Strengthen the ecosystem for equitable K–12 civic learning: Civic education and civic educators can’t exist in a vacuum in the school. They are part of the ecosystem of K–12 education that directly connects to parents and communities. This also includes local community organizations and non-profits working with youth, culture and arts organizations, local media and newspaper, faith-based institutions and congregations, and local policymakers among many other institutions. For equitable access to civic learning of all students, we need to strengthen the connections and trust among institutions to support students’ holistic civic development and identity.
Support access and awareness for the youth vote: Young people are not apathetic when it comes to civic and political engagement but face systemic challenges to voting. In 2018, young people (ages 18–24) recorded the highest midterm youth turnout in decades. What young people need is outreach and awareness on how to connect their commitment to social change in their communities to casting a ballot. That is, youth need information, both related to their reason and motivation to vote (i.e. on issues, candidates) and how to register and vote.
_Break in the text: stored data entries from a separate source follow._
(* ===== verification/SetupRun.v ===== *)
(** [pages/setup/StepReview.jsx]: the run of the [ApplySetup] stream, its three
    endings, and the polling that follows a broken stream. *)
From S2P Require Import Prelude.
Open Scope js_scope.

(** ** The stream *)

Inductive Phase :=
| PH_UNSPECIFIED | VALIDATE | SNAPSHOT | RESET_WIRELESS | RESET_NETWORK | HOSTNAME
| PH_SET_TIMEZONE | BASE_NETWORK | WIRELESS_MESH | PER_RADIO_AP_STA | SCENARIO_TOPOLOGY
| BATMAN_ADV | MESH11SD | COMMIT | PASSWORD | RELOAD_SERVICES | PERSIST_FLAGS | TERMINAL.
#[export] Instance Phase_eq_dec : EqDecision Phase.
Proof. solve_decision. Defined.

Inductive Status := ST_UNSPECIFIED | STARTED | DONE | FAILED.
#[export] Instance Status_eq_dec : EqDecision Status.
Proof. solve_decision. Defined.

Record ApplySetupResult := { success : bool; expectedSsid : string; expectedUrl : string }.

Record ApplySetupResponse := {
  phase : Phase; status : Status; message : string; result : option ApplySetupResult
}.

(** How the stream ends without a terminal event. *)
Inductive ending := Closed | Broken (err : string).

Inductive phase_status := PStarted | PDone | PFailed.

Definition statusKey (st : Status) : option phase_status :=
  match st with
  | STARTED => Some PStarted
  | DONE => Some PDone
  | FAILED => Some PFailed
  | ST_UNSPECIFIED => None
  end.

Definition PHASE_DEFS : list (Phase * string) :=
  [(VALIDATE, "Validate"); (SNAPSHOT, "Snapshot"); (RESET_WIRELESS, "Reset wireless");
   (RESET_NETWORK, "Reset network"); (HOSTNAME, "Hostname"); (PH_SET_TIMEZONE, "Timezone");
   (BASE_NETWORK, "Base network"); (WIRELESS_MESH, "Mesh"); (PER_RADIO_AP_STA, "Per-radio");
   (SCENARIO_TOPOLOGY, "Topology"); (BATMAN_ADV, "Batman-adv"); (MESH11SD, "mesh11sd");
   (COMMIT, "Commit"); (PASSWORD, "Password"); (PERSIST_FLAGS, "Persist flags")].

(** ** The page *)

Inductive outcome := Success | Failure | Ambiguous.
(** ** Examples *)

(** A node with a HaLow radio and a radio that can carry the backhaul. *)
Definition example_status : setup_status :=
  {| isEnabled := true; isSetupComplete := false; hasHalowRadio := true; alreadyConfigured := false;
     currentHostname := "node-1";
     radios := [{| r_name := "radio0"; r_isHalow := true; r_supportsMeshBackhaul := false;
                   r_band := "s1g"; r_hardwareName := "MM6108" |};
                {| r_name := "radio1"; r_isHalow := false; r_supportsMeshBackhaul := true;
                   r_band := "2g"; r_hardwareName := "" |}];
     ethernetPorts := ["eth0"];
     s_countries := [{| code := "US"; c_name := "United States";
                        c_bandwidths := [{| mhz := 2; bw_channels := [2; 42]%Z |}] |}];
     currentCountry := "US"; timezones := ["UTC"]; currentTimezone := "UTC" |}.

Definition example_legal (c : string) (bw ch : Z) : bool :=
  bool_decide (c = "US") && bool_decide (bw = 2%Z) && bool_decide (ch ∈ [2; 42]%Z).

Definition example_node : server :=
  {| tz_known := λ z, bool_decide (z = "UTC"); isMorse := λ r, bool_decide (r = "radio0");
     reg := Loaded example_legal; radioSupportsMeshBackhaul := λ r, bool_decide (r = "radio1");
     protovalidate := profile_rules |}.

(** No text is a mesh code. *)
Definition no_base64 (_ : string) : option unit := None.
Definition no_binary (_ : unit) : option MeshJoinPayload := None.

Lemma input_step status z k s label old m f v s' :
  k ∈ steps_for (role s) → Input label old m f ∈ StepBody status z k s → typed m old v →
  is_scan (f v) = false → reducer s (f v) = Some s' →
  typed_step no_base64 no_binary status z s s'.
Proof.
  intros Hk Hin Hv Hs Hr. exists k, (f v). split; [done|]. split; [|done].
  left. apply Exists_exists. eexists. split; [exact Hin|]. by exists v.
Qed.

Definition typed_example : setup_state :=
  dispatch_all (hydrate (Some example_status) "" initialState)
    [SET_MESH_FIELD (MF_passphrase "mesh-pass-1"); SET_ADMIN_PASSWORD "admin-pass";
     SET_ADMIN_PASSWORD_CONFIRM "admin-pass"].

Ltac find_input := apply list_elem_of_lookup; first
  [exists 0; reflexivity | exists 1; reflexivity | exists 2; reflexivity | exists 3; reflexivity
  |exists 4; reflexivity].

Lemma typed_example_run : typed_run no_base64 no_binary (Some example_status) "" typed_example.
Proof.
  unfold typed_run, typed_example, dispatch_all. cbn [foldl].
  eapply rtc_l; [|eapply rtc_l; [|eapply rtc_l; [|apply rtc_refl]]].
  - eapply (input_step _ _ mesh_step _ "Mesh passphrase" _ _ _ "mesh-pass-1"); [find_input|find_input|by left|done|reflexivity].
  - eapply (input_step _ _ password_step _ "Password" _ _ _ "admin-pass"); [find_input|find_input|done|done|reflexivity].
  - eapply (input_step _ _ password_step _ "Confirm password" _ _ _ "admin-pass"); [find_input|find_input|done|done|reflexivity].
Qed.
On Civic Education and Teaching for Democracy:
- CIRCLE resources for equitable K-12 Civic learning
- Teaching For Democracy Alliance: A national alliance working to strengthen student learning about elections and informed voting that is coordinated by CIRCLE at Tisch College of Civic Life, Tufts University
- All Together Now: Collaboration and Innovation for Youth Engagement: In 2012, CIRCLE convened a scholarly, non-partisan commission to investigate data on young Americans’ civic knowledge and participation, and to issue recommendations for how to improve both. The commission was formed in response to controversies about then-recent voting laws (such as photo-ID laws), as well as extant debates about civic education in K-12 schools and in higher education. However, in light of the myriad interconnected conditions and influences on young people’s civic knowledge and participation, the commission took a broader view, and its recommendations touch on a range of issues across the field of civic education and engagement broadly defined.
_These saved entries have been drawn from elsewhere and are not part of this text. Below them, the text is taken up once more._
(* ===== verification/Dashboard.v ===== *)
(** [pages/Dashboard.jsx]: the page behind the peer table and the alerts.

    A step is a render with the effects its changed dependencies run, in the
    source's order.  What a render computed ([rows], [lost], [alerts]) is kept,
    because memos that did not change keep it too.  The wall clock of a step is an
    argument of its event; [now] is the page's own clock.  What the panels show is in
    [DashboardPanels]. *)
From S2P Require Import Prelude JsString JsNumber JsList Topology MeshApi DashboardView.

Open Scope js_scope.

Definition NEIGHBOR_STALE_MS : Z := 30000.
Definition PEER_LOST_MS : Z := NEIGHBOR_STALE_MS.
Definition PEER_FORGET_MS : Z := PEER_LOST_MS + 60000.

Record dashboard := mk_dash {
  meshData : option mesh_status;
  topo : option mesh_topology;
  delta : option topology_delta;
  now : Z;
  neighborHistory : gmap string Z;
  peerHist : list (string * Z);
  lqPushes : list Z;
  rows : list peer_row;
  lost : list lost_peer;
  alerts : list alert;
  ackedAlerts : list string
}.

(** [(p.name || '').toUpperCase()]. *)
Definition upper_name (r : peer_row) : string := toUpperCase (r_name r).
Definition present_names (l : list peer_row) : list string :=
  filter (λ n, n ≠ "") (map upper_name l).

(** ** Effects *)

(** The effect on [meshData]. *)
Definition see_neighbor (nowMs : Z) (h : gmap string Z) (n : neighbor) : gmap string Z :=
  let key := or_str (name n ?? "") (mac n ?? "") in
  if decide (key = "") then h else <[key := nowMs]> h.

Definition readings (l : list neighbor) : list Z :=
  omap (λ n,
    if decide (or_str (name n ?? "") (mac n ?? "") = "") then None
    else match signal n with
         | Some s => if decide (s = 0%Z) then None else Some (signalToPct (Some s))
         | None => None
         end) l.

(** [Math.round(sumPct / count)]. *)
Definition average (l : list Z) : Z :=
  Math_round (fdiv (of_int (foldr Z.add 0%Z l)) (of_int (length l))) ?? 0%Z.

Definition neighbor_effect (nowMs : Z) (p : dashboard) : dashboard :=
  match meshData p ≫= ms_neighbors with
  | None => p
  | Some l =>
      let h := foldl (see_neighbor nowMs) (neighborHistory p) l in
      let h := filter (λ e, (nowMs - e.2 ≤ NEIGHBOR_STALE_MS * 10)%Z) h in
      mk_dash (meshData p) (topo p) (delta p) (now p) h (peerHist p)
        (lqPushes p ++ (if decide (readings l = []) then [] else [average (readings l)]))
        (rows p) (lost p) (alerts p) (ackedAlerts p)
  end.

(** The effect on [peerRows]. *)
Definition stamp_peers (nowMs : Z) (l : list peer_row) (hist : list (string * Z)) : list (string * Z) :=
  let hist := foldl (λ h n, map_set n nowMs h) hist (present_names l) in
  filter (λ e, (nowMs - e.2 ≤ PEER_FORGET_MS)%Z) hist.
Definition peer_effect (nowMs : Z) (p : dashboard) : dashboard :=
  mk_dash (meshData p) (topo p) (delta p) (now p) (neighborHistory p)
    (stamp_peers nowMs (rows p) (peerHist p)) (lqPushes p) (rows p) (lost p) (alerts p)
    (ackedAlerts p).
On Youth Civic Engagement:
- CIRCLE’s exclusive data tool, Youth Voting and Civic Engagement in America, offers a unique way to explore the relationships between voting and other forms of civic participation, and some of the conditions that shape such engagement. The tool features more than 40 unique indicators, and it includes data at the national, state, congressional district, and county levels
- CIRCLE’s RAYSE Index: CIRCLE is committed to helping organizations and governments use research to improve civic life and close gaps in opportunities for civic engagement. This is why we developed the RAYSE Index (Reaching All Youth Strengthens Engagement). The RAYSE Index provides county-level data on factors and conditions that we know correlate with civic engagement. It brings data to bear on efforts to broaden access to youth engagement opportunities: it can provide research-based support for making the case that engagement has a high potential for growth, and for making decisions about where to invest resources (e.g. time, resources, funding).
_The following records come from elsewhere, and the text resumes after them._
(* ===== verification/LatSelect.v ===== *)
(** [components/LatSelect.jsx]: the select control of every settings form.

    The value and the options are the parent's and may change between events;
    [chosen] is every value handed to [onChange]. *)
From S2P Require Import Prelude.

Section select.
  Context {V : Type} `{EqDecision V}.

Record select := mk_select { open : bool; highlighted : Z; chosen : list V }.

Definition LatSelect : select := mk_select false (-1) [].

Definition close (s : select) : select := mk_select false (highlighted s) (chosen s).
Definition choose (v : V) (s : select) : select := mk_select false (highlighted s) (chosen s ++ [v]).

(** [options] are the values of the parent's options. *)
Definition openPopup (value : V) (options : list V) (s : select) : select :=
  mk_select true (match list_find (λ o, o = value) options with Some (i, _) => Z.of_nat i | None => 0%Z end)
    (chosen s).

Inductive key := Enter | Space | ArrowDown | ArrowUp | Home | End_ | Escape | OtherKey.

Definition highlight (h : Z) (s : select) : select := mk_select (open s) h (chosen s).

(** [options[highlighted]]. *)
Definition option_at (h : Z) (options : list V) : option V :=
  if (h <? 0)%Z then None else options !! Z.to_nat h.

Definition onKeyDown (disabled : bool) (value : V) (options : list V) (k : key) (s : select) : select :=
  if disabled then s
  else if open s then
    match k with
    | Escape => close s
    | ArrowDown => highlight (Z.min (highlighted s + 1) (Z.of_nat (length options) - 1)) s
    | ArrowUp => highlight (Z.max (highlighted s - 1) 0) s
    | Home => highlight 0 s
    | End_ => highlight (Z.of_nat (length options) - 1) s
    | Enter | Space => match option_at (highlighted s) options with Some v => choose v s | None => s end
    | OtherKey => s
    end
  else match k with Enter | Space | ArrowDown | ArrowUp => openPopup value options s | _ => s end.

Inductive select_event :=
| KeyDown (k : key)
| ClickTrigger
| ClickOption (i : nat)
| HoverOption (i : nat)
| ClickOutside.

Definition select_fire (disabled : bool) (value : V) (options : list V) (e : select_event) (s : select)
  : select :=
  match e with
  | KeyDown k => onKeyDown disabled value options k s
  | ClickTrigger => if disabled then s else if open s then close s else openPopup value options s
  | ClickOption i => match options !! i with Some v => choose v s | None => s end
  | HoverOption i => highlight (Z.of_nat i) s
  | ClickOutside => if open s then close s else s
  end.

(** Options are rendered only while the list is open. *)
Definition select_enabled (options : list V) (e : select_event) (s : select) : Prop :=
  match e with
  | ClickOption i | HoverOption i => open s = true ∧ i < length options
  | _ => True
  end.

(** The highlight while the list is open: an option, or the ends of an empty
    list. *)
Definition highlight_ok (options : list V) (s : select) : Prop :=
  open s = true → (0 ≤ highlighted s < length options)%Z ∨ options = [] ∧ (-1 ≤ highlighted s ≤ 0)%Z.

Inductive select_run (disabled : bool) (value : V) (options : list V) : select → Prop :=
| select_start s : open s = false → chosen s = [] → select_run disabled value options s
| select_next e s :
    select_run disabled value options s → select_enabled options e s →
    select_run disabled value options (select_fire disabled value options e s).

Lemma openPopup_highlight value options s : highlight_ok options (openPopup value options s).
Proof.
  intros _. unfold openPopup. cbn. destruct (list_find _ options) as [[i v]|] eqn:E.
  - apply list_find_Some in E as (Hi & _ & _). apply lookup_lt_Some in Hi. left. lia.
  - destruct options as [|o l]; [right; split; [done|lia]|left]. cbn. lia.
Qed.

Lemma highlight_step disabled value options e s :
  highlight_ok options s → select_enabled options e s →
  highlight_ok options (select_fire disabled value options e s).
Proof.
  intros Hok He. destruct e as [k| |i|i|]; cbn [select_fire] in *.
  - unfold onKeyDown. destruct disabled; [done|]. destruct (open s) eqn:Ho.
    + assert (∀ h, ((0 ≤ h < length options)%Z ∨ options = [] ∧ (-1 ≤ h ≤ 0)%Z) →
        highlight_ok options (highlight h s)) as Hh by (intros h Hh _; exact Hh).
      assert (highlight_ok options (close s)) as Hcl by by intros [=].
      destruct k; try done; try (destruct (option_at _ _); [by intros [=]|done]); apply Hh;
        (destruct (Hok Ho) as [?|[-> ?]]; [left; lia|right; split; [done|simpl; lia]]).
    + destruct k; try apply openPopup_highlight; done.
  - destruct disabled; [done|]. destruct (open s); [done|apply openPopup_highlight].
  - by destruct (options !! i).
  - destruct He as [_ Hi]. intros _. left. cbn. lia.
  - by destruct (open s).
Qed.

Lemma chosen_step disabled value options e s :
  ∃ l, chosen (select_fire disabled value options e s) = chosen s ++ l
    ∧ (∀ v, v ∈ l → v ∈ options) ∧ length l ≤ 1
    ∧ (l ≠ [] → open (select_fire disabled value options e s) = false).
Proof.
  assert (∀ s', chosen s' = chosen s → ∃ l, chosen s' = chosen s ++ l ∧ (∀ v, v ∈ l → v ∈ options)
    ∧ length l ≤ 1 ∧ (l ≠ [] → open s' = false)) as Hid.
  { intros s' ->. exists []. rewrite app_nil_r. split_and!; [done|by intros ? ?%elem_of_nil|simpl; lia|done]. }
  assert (∀ v, v ∈ options → ∃ l, chosen (choose v s) = chosen s ++ l ∧ (∀ v, v ∈ l → v ∈ options)
    ∧ length l ≤ 1 ∧ (l ≠ [] → open (choose v s) = false)) as Hch.
  { intros v Hv. exists [v]. split_and!; [done|by intros ? ->%list_elem_of_singleton|simpl; lia|done]. }
  destruct e as [k| |i|i|]; cbn [select_fire].
  - unfold onKeyDown. destruct disabled; [by apply Hid|]. destruct (open s).
    + destruct k; try (by apply Hid); unfold option_at; destruct (_ <? 0)%Z; try (by apply Hid);
        destruct (options !! _) eqn:E; try (by apply Hid);
        apply Hch; by eapply list_elem_of_lookup_2.
    + destruct k; by apply Hid.
  - destruct disabled; [by apply Hid|]. destruct (open s); by apply Hid.
  - destruct (options !! i) eqn:E; [|by apply Hid]. apply Hch. by eapply list_elem_of_lookup_2.
  - by apply Hid.
  - destruct (open s); by apply Hid.
Qed.

(** The control reports only values among its options, and a list that is open
    highlights one of them unless it is empty, so Enter always has something to
    choose. *)
Theorem select_sound disabled value options s :
  select_run disabled value options s →
  (∀ v, v ∈ chosen s → v ∈ options)
  ∧ highlight_ok options s
  ∧ (open s = true → options ≠ [] → disabled = false →
     ∃ v, option_at (highlighted s) options = Some v
       ∧ chosen (select_fire disabled value options (KeyDown Enter) s) = chosen s ++ [v]).
Proof.
  intros Hr. assert ((∀ v, v ∈ chosen s → v ∈ options) ∧ highlight_ok options s) as [H1 H2].
  { induction Hr as [s Ho Hc|e s Hr [IH1 IH2] He].
    - split; [rewrite Hc; by intros ? ?%elem_of_nil|]. intros Ho'. congruence.
    - split; [|by apply highlight_step].
      destruct (chosen_step disabled value options e s) as (l & -> & Hl & _).
      intros v [?|?]%elem_of_app; auto. }
  split_and!; [done|done|]. intros Ho Hne ->. destruct (H2 Ho) as [Hh|[? _]]; [|done].
  cbn. unfold onKeyDown, option_at. rewrite Ho, (proj2 (Z.ltb_ge _ 0)) by lia.
  destruct (options !! Z.to_nat (highlighted s)) as [v|] eqn:E; [by exists v|].
  apply lookup_ge_None_1 in E. lia.
Qed.

End select.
- CIRCLE’s Youth Electoral Significance Index (YESI) is a valuable tool for any individual, campaign, organization, or institution that seeks to increase youth political engagement. The index provides a data-driven ranking of the top 10 Senate and top 10 House races where young voters have the highest potential to influence the results of 2020 elections, as well as the top 10 states where youth could determine the outcome of the presidential race.